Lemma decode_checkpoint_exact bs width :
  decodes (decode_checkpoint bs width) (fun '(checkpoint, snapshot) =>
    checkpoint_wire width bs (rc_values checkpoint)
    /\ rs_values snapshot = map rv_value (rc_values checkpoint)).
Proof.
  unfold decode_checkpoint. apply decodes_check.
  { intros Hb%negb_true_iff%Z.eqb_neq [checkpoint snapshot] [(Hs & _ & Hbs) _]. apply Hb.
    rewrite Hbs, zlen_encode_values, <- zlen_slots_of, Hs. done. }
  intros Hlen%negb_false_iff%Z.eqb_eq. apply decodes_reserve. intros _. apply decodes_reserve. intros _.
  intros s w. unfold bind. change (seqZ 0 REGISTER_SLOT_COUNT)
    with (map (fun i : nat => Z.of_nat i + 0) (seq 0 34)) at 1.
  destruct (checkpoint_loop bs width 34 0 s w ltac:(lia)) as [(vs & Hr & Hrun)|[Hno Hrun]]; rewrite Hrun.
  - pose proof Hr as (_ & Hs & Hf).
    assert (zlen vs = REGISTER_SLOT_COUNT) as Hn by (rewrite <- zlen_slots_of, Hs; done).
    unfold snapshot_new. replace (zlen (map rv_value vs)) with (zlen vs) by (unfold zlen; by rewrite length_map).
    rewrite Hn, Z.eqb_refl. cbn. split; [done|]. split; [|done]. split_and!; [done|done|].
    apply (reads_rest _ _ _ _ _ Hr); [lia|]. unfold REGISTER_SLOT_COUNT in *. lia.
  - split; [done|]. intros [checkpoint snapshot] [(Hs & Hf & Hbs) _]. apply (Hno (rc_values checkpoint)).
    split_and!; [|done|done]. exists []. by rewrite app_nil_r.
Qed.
——
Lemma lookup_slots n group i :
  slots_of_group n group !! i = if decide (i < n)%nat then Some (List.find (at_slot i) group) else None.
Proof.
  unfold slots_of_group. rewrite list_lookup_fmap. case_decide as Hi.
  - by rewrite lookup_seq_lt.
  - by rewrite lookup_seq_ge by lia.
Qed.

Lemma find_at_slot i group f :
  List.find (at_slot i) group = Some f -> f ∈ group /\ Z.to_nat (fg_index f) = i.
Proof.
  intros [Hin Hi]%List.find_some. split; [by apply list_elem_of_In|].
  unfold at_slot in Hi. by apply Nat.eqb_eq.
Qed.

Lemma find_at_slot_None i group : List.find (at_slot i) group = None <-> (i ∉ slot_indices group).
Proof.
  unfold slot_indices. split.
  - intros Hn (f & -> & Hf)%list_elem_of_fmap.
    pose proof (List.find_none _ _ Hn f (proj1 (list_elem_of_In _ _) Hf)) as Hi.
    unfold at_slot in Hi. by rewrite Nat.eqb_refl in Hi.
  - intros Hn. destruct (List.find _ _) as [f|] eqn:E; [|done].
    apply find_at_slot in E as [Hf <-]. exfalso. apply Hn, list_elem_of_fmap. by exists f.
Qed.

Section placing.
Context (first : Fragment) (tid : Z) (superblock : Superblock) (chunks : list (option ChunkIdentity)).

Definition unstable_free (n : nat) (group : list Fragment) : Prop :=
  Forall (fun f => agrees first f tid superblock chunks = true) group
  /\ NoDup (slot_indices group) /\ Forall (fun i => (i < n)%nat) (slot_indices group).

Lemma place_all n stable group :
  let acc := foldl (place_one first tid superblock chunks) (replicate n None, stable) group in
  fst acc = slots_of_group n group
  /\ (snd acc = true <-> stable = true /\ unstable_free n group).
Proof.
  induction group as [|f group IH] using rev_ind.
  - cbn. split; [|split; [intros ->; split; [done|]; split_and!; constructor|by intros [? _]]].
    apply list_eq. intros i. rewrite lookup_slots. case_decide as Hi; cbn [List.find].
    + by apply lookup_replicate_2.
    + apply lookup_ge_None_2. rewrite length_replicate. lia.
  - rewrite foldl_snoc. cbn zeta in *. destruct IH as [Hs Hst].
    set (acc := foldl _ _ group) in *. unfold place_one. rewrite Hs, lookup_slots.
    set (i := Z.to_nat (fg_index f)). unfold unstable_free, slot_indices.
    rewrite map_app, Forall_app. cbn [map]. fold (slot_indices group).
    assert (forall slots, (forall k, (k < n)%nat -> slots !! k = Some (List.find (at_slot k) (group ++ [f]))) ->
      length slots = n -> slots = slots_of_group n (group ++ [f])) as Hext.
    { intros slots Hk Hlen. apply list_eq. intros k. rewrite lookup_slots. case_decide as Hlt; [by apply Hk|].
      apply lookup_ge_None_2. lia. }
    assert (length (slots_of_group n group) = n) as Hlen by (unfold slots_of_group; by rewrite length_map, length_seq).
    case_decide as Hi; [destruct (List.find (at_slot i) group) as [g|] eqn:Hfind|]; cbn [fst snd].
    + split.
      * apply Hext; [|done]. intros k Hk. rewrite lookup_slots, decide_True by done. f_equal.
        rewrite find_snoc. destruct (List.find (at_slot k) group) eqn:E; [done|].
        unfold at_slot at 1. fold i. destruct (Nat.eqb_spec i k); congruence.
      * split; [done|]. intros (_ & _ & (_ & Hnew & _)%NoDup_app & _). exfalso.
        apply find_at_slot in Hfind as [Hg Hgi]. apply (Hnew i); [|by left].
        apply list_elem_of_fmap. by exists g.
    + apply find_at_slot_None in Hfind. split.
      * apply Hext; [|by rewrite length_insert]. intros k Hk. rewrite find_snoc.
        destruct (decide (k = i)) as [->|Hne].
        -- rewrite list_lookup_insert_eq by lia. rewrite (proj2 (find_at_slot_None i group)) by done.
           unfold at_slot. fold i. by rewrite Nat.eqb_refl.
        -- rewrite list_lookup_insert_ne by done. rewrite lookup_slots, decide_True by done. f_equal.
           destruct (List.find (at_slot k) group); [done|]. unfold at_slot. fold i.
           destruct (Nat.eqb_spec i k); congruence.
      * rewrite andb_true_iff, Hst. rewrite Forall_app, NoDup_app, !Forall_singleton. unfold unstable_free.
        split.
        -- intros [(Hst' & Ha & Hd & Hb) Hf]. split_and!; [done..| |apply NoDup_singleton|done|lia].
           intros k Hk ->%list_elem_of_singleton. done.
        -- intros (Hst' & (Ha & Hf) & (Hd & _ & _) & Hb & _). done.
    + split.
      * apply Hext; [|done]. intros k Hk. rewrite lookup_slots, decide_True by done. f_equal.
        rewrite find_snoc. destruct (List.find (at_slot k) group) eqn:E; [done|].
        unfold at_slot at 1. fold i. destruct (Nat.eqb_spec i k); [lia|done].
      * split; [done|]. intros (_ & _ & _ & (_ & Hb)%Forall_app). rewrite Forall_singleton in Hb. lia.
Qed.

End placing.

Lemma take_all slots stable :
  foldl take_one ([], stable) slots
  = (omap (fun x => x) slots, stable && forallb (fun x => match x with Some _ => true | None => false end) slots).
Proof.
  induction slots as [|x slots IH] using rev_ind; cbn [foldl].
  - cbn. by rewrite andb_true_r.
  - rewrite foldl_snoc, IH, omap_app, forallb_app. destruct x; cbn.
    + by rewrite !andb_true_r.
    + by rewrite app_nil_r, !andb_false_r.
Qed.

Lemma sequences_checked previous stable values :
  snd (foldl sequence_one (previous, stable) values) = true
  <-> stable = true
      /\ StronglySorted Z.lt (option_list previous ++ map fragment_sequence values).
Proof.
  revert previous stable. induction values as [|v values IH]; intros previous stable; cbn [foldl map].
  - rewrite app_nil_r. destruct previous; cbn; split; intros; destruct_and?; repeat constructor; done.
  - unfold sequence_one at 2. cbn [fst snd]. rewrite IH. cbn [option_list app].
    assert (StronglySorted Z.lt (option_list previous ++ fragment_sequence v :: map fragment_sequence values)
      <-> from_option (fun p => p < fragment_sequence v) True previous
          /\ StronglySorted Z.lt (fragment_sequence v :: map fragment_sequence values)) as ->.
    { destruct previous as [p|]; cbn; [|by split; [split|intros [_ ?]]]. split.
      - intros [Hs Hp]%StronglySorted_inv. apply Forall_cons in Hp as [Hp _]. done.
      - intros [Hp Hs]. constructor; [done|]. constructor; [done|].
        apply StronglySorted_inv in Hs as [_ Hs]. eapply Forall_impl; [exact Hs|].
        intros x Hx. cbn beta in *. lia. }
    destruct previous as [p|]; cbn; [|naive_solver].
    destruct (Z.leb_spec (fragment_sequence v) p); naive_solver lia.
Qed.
——
Pull out every line above that holds the word "exists".

#### Task answer:
    split_and!; [|done|done]. exists []. by rewrite app_nil_r.
    apply find_at_slot in E as [Hf <-]. exfalso. apply Hn, list_elem_of_fmap. by exists f.
        apply list_elem_of_fmap. by exists g.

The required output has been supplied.